= Tanya Compas =

British activist

Tanya Compas is a British youth worker and LGBT rights activist, working especially with queer Black young people in London.

==Life==
Compas used to work as a caseworker for the Albert Kennedy Trust, where she worked with homeless young LGBT people.

In 2019, she became homeless after falling out with her family, due to Compas's sexuality. She explained that her "sexuality wasn’t a secret but the difference was when I brought my girlfriend to my family home to stay over; they couldn’t ignore the fact that I’m gay". She then had to spend Christmas alone, without her family, and decided that she would use her experiences working in the charity and social work sector to create events which would support other Black queer youth who are estranged from their families. In December 2019, she started the "Queer Black Christmas" event in London to do so, using a Crowdfunder to raise money for it, raising just over £7000.

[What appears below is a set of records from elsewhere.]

(* ===== verification/ShellNest.v ===== *)
(** * Shell effects: a command counts however it is wrapped

    Scripts made of quoted words are read back exactly ([shell_script_exact]), and
    what a command does is reported through any nesting of the wrappers and shells of
    [runs], with their options, up to the depth limit; beyond it the whole is
    unclassified. What is not seen is in the examples at the end. *)

From S2P Require Import Prelude RustStr BTree ToolCall AutoDef Filter ShellAcc ShellRead ShellClass.
From S2P Require Import ShellTotal.
#[local] Open Scope nat_scope.

(** ** Quoting

    A word as a shell writes it: in single quotes, a quote inside as the four
    characters that close the quotes, escape one and open them again. *)
Fixpoint escaped (l : list ascii) : list ascii :=
  match l with
  | [] => []
  | c :: r => if Ascii.eqb c SQ then [SQ; BSL; SQ; SQ] ++ escaped r else c :: escaped r
  end.

Definition quoted (w : string) : list ascii :=
  SQ :: escaped (String.list_ascii_of_string w) ++ [SQ].

Lemma single_quoted_app s t :
  SQ ∉ s → single_quoted (s ++ SQ :: t) = Some (text_of s, S (length s)).
Proof.
  induction s as [|c s IH]; intros Hn; [done|]. rewrite not_elem_of_cons in Hn.
  destruct Hn as [Hc Hs]. cbn. destruct (Ascii.eqb_spec c SQ) as [->|]; [done|].
  by rewrite (IH Hs).
Qed.

Lemma escaped_plain s : SQ ∉ s → escaped s = s.
Proof.
  induction s as [|c s IH]; intros Hn; [done|]. rewrite not_elem_of_cons in Hn. cbn.
  destruct (Ascii.eqb_spec c SQ) as [->|]; [naive_solver|]. by rewrite IH by naive_solver.
Qed.

Lemma escaped_app s t : escaped (s ++ t) = escaped s ++ escaped t.
Proof.
  induction s as [|c s IH]; [done|]. cbn. destruct (Ascii.eqb c SQ); cbn; by rewrite IH.
Qed.

Lemma split_quote (l : list ascii) :
  SQ ∉ l ∨ ∃ s t, l = s ++ SQ :: t ∧ SQ ∉ s.
Proof.
  destruct (decide (SQ ∈ l)) as [H|]; [|by left]. right.
  apply list_elem_of_split_l in H as (s & t & -> & H). eauto.
Qed.

Definition stops (l : list ascii) : Prop :=
  match l with [] => True | c :: _ => is_in WORD_END c = true end.

Lemma at_rest p c r : rest_of p = c :: r → peek p = Some c.
Proof. intros E. by rewrite peek_rest, E. Qed.

Lemma word_stops fuel text dynamic p acts :
  remaining p < fuel → stops (rest_of p) →
  word_loop fuel text dynamic p acts = ({| w_text := text; w_dynamic := dynamic |}, p, acts).
Proof.
  intros Hf Hs. destruct fuel as [|fuel]; [lia|]. cbn [word_loop]. rewrite peek_rest.
  destruct (rest_of p) as [|c r]; [done|]. cbn in Hs |- *. by rewrite Hs.
Qed.

Lemma rest_after p l t n : rest_of p = l ++ t → n = length l → rest_of (adv n p) = t.
Proof. intros E ->. rewrite rest_adv, E. by rewrite drop_app_length. Qed.

(** One stretch in single quotes. *)
Lemma word_single fuel text dynamic p acts s t :
  remaining p < fuel → rest_of p = SQ :: s ++ SQ :: t → SQ ∉ s →
  ∃ fuel', remaining (adv (2 + length s) p) < fuel' ∧
    word_loop fuel text dynamic p acts =
    word_loop fuel' (text +:+ text_of s) dynamic (adv (2 + length s) p) acts.
Proof.
  intros Hf E Hs. destruct fuel as [|fuel]; [lia|]. exists fuel. cbn [word_loop].
  rewrite (at_rest _ _ _ E).
  change (is_in WORD_END SQ) with false. change (Ascii.eqb SQ BSL) with false.
  change (Ascii.eqb SQ SQ) with true. cbv iota zeta. rewrite rest_adv, E.
  cbn [drop]. rewrite drop_0, single_quoted_app by done. rewrite adv_adv. split; [|done].
  unfold remaining in *. rewrite rest_adv, E in *. cbn [length] in *. rewrite length_drop.
  cbn [length]. lia.
Qed.
(* ===== verification/WsText.v ===== *)
(** * Texts of the workspace

    The pure part of [crates/workspace/src/service.rs]: line endings, the match
    ladder that locates an edit, and byte-range patches. *)

From S2P Require Import Prelude RustStr RustPath.
#[local] Open Scope nat_scope.

(** ** Errors of the file service

    [crates/workspace/src/lib.rs]. *)
Inductive IoError := Io_NotFound | Io_Other (detail : string).

#[export] Instance IoError_eq : EqDecision IoError.
Proof. solve_decision. Defined.

Inductive WsError :=
  | Error_Io (path : string) (source : IoError)
  | Error_OutsideRoot (path detail : string)
  | Error_Protected (path pattern : string)
  | Error_Precondition (path detail : string)
  | Error_Invalid (path detail : string)
  | Error_EditOutOfBounds (path detail : string)
  | Error_AmbiguousTarget (path : string) (occurrences : nat) (tier : string)
  | Error_NoMatch (path : string) (suggestion : option string)
  | Error_StepFailed (step : nat) (cause : WsError) (rolled_back : bool)
      (restored unrestored : list string).

(** ** Line endings *)

Definition CRLF : string := String CR (String NL "").
Definition LF : string := String NL "".

Inductive LineEnding := LineEnding_Crlf | LineEnding_Lf | LineEnding_Undecided.

#[export] Instance LineEnding_eq : EqDecision LineEnding.
Proof. solve_decision. Defined.

Definition LineEnding_of (text : string) : LineEnding :=
  let crlf := length (match_indices CRLF text) in
  let lf := length (match_indices LF text) - crlf in
  match crlf, lf with
  | 0, 0 => LineEnding_Undecided
  | _, 0 => LineEnding_Crlf
  | 0, _ => LineEnding_Lf
  | _, _ => LineEnding_Undecided
  end.

Definition LineEnding_apply (self : LineEnding) (text : string) : string :=
  match self with
  | LineEnding_Crlf => replace_str LF CRLF (replace_str CRLF LF text)
  | LineEnding_Lf => replace_str CRLF LF text
  | LineEnding_Undecided => text
  end.

(** ** The match ladder *)

Inductive MatchTier := MatchTier_Exact | MatchTier_WhitespaceRemap.

Record TextEdit := { te_old : string; te_new : string }.

Definition is_eol (a : ascii) : bool := Ascii.eqb a NL || Ascii.eqb a CR.

(** A line of the content: its byte range and its trimmed text. *)
Fixpoint line_offsets (pos : nat) (pieces : list string) : list (nat * nat * string) :=
  match pieces with
  | [] => []
  | line :: pieces =>
      (pos, pos + String.length line, trim (trim_end_by is_eol line)) ::
      line_offsets (pos + String.length line) pieces
  end.

Definition offsets_of (content : string) : list (nat * nat * string) :=
  line_offsets 0 (split_inclusive content).

Definition needle_lines (needle : string) : list string := trim <$> lines needle.

(** The windows of lines that read as the needle does, line by line. *)
Definition window_matches (needle : list string) (offsets : list (nat * nat * string)) : bool :=
  list_prefix needle (snd <$> offsets).

(** The end of the range: the last line's, without its line ending unless the needle
    has one. *)
Definition window_end (content needle : string) (last : nat * nat * string) : nat :=
  let '(s, e, _) := last in
  if ends_with LF needle then e
  else s + String.length (trim_end_by is_eol (str_take (e - s) (str_drop s content))).

(** The window that starts with the first line left. *)
Definition first_hit (content needle : string) (nl : list string)
    (offsets : list (nat * nat * string)) : list (nat * nat) :=
  match offsets with
  | [] => []
  | first :: _ =>
      if window_matches nl offsets then
        match offsets !! (length nl - 1) with
        | Some last => [(first.1.1, window_end content needle last)]
        | None => []
        end
      else []
  end.

(** [offsets]: the lines from the window's first line on. *)
Fixpoint window_hits (content needle : string) (nl : list string)
    (offsets : list (nat * nat * string)) : list (nat * nat) :=
  match offsets with
  | [] => []
  | _ :: rest => first_hit content needle nl offsets ++ window_hits content needle nl rest
  end.

Definition hits (content needle : string) : list (nat * nat) :=
  match needle_lines needle with
  | [] => []
  | nl => window_hits content needle nl (offsets_of content)
  end.

(** How many characters two lines share at the front. *)
Fixpoint shared_chars (a b : list string) : nat :=
  match a, b with
  | x :: a, y :: b => if x =s y then S (shared_chars a b) else 0
  | _, _ => 0
  end.

(** [max_by_key]: the last of the elements with the largest key. *)
Definition max_by_key {A} (key : A → nat) (l : list A) : option A :=
  foldl (λ best x,
    match best with
    | Some b => if key x <? key b then Some b else Some x
    | None => Some x
    end) None l.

During the national lockdown in the UK during the COVID-19 pandemic in June 2020, she decided to start raising money to set up the "Exist Loudly Fund", with which she intended to "support the needs of young people in the queer black community", with projects such as "monthly workshops, mentoring projects and fun activities, ... [and] physical supplies, like breast binders". Following the resurgence of Black Lives Matter protests in the UK, her Crowdfunder gained in popularity, raising £110,000 for this fund, which was enough for her to register it as a charity.

==Personal life==
She came out when she was 23, and has a girlfriend. She is gay and genderfluid. However, in 2020, she Tweeted that she doesn't like using the word "identify" to refer to someone's gender or sexual identity, as it "makes it seem like its a choice". She also said "I don't identify as queer, I AM queer".

In 2018, Amnesty UK named her as "one of the UK’s most inspiring women", and the Evening Standard listed her on its Progress 1000 list of London's most influential people.